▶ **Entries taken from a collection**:
*-*-*
(** * The gensim demonstration scripts, as straight-line Python programs

    The repository holds three Python modules under [gensim/]:
    - [gs_similarity.py]: loads a pre-trained word-vector mapping and
      queries it;
    - [gs_train_model.py]: trains a mapping from a toy corpus;
    - [gensim_exm.py]: a module whose only statement is a docstring.

    The scripts are glue code: every computational step is a call into
    the external library.  The development therefore embeds
    - the Python values the scripts handle,
    - the fragment of Python the scripts are written in (abstract
      syntax and a big-step interpreter with exceptions), and
    - the external library as a parameter: a transition function on
      a store of keyed-vector mappings.
    Each script is transcribed statement by statement, with its source
    line numbers. *)

From Stdlib Require Import ZArith Lia Bool List Ascii String Sorted.
From Stdlib Require Import Floats.
From stdpp Require Import base option list strings gmap sorting.

Set Warnings "-inexact-float,-register-all,-clear-no-such-hyp".

Local Open Scope string_scope.
Local Open Scope Z_scope.

(** ** Python strings: the [str] methods the scripts call *)

Module PyStr.

(** [str.lower()] on the ASCII range. *)
Definition lower_ascii (c : ascii) : ascii :=
  let n := nat_of_ascii c in
  if ((65 <=? n) && (n <=? 90))%nat then ascii_of_nat (n + 32) else c.

Fixpoint lower (s : string) : string :=
  match s with
  | EmptyString => EmptyString
  | String c r => String (lower_ascii c) (lower r)
  end.

(** Python's whitespace for [str.split()] without arguments
    (ASCII range): space, \t, \n, \v, \f, \r and the separators
    0x1c-0x1f. *)
Definition is_space (c : ascii) : bool :=
  let n := nat_of_ascii c in
  ((n =? 32) || ((9 <=? n) && (n <=? 13)) || ((28 <=? n) && (n <=? 31)))%nat.

(** [split_go cur s]: [cur] is the word being read, reversed. *)
Fixpoint split_go (cur : list ascii) (s : string) : list string :=
  match s with
  | EmptyString =>
      match cur with
      | [] => []
      | _ => [string_of_list_ascii (rev cur)]
      end
  | String c r =>
      if is_space c then
        match cur with
        | [] => split_go [] r
        | _ => string_of_list_ascii (rev cur) :: split_go [] r
        end
      else split_go (c :: cur) r
  end.

(** [str.split()] with no separator: runs of whitespace separate the
    words, and no empty word is produced. *)
Definition split (s : string) : list string := split_go [] s.

Definition digit_char (d : Z) : ascii := ascii_of_nat (48 + Z.to_nat d).

(** Decimal digits of a natural number [n], most significant first;
    [fuel] bounds the number of digits. *)
Fixpoint digits_go (fuel : nat) (n : Z) (acc : list ascii) : list ascii :=
  match fuel with
  | O => acc
  | S f =>
      if n <? 10 then digit_char n :: acc
      else digits_go f (n / 10) (digit_char (n mod 10) :: acc)
  end.

Definition digits (n : Z) : list ascii :=
  digits_go (S (Z.to_nat (Z.log2 n))) n [].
*-*-*
Return the lines above, from the one containing "if n <? 10 then digit_char n :: acc" to the end, exactly as they stand.

      if n <? 10 then digit_char n :: acc
      else digits_go f (n / 10) (digit_char (n mod 10) :: acc)
  end.

Definition digits (n : Z) : list ascii :=
  digits_go (S (Z.to_nat (Z.log2 n))) n [].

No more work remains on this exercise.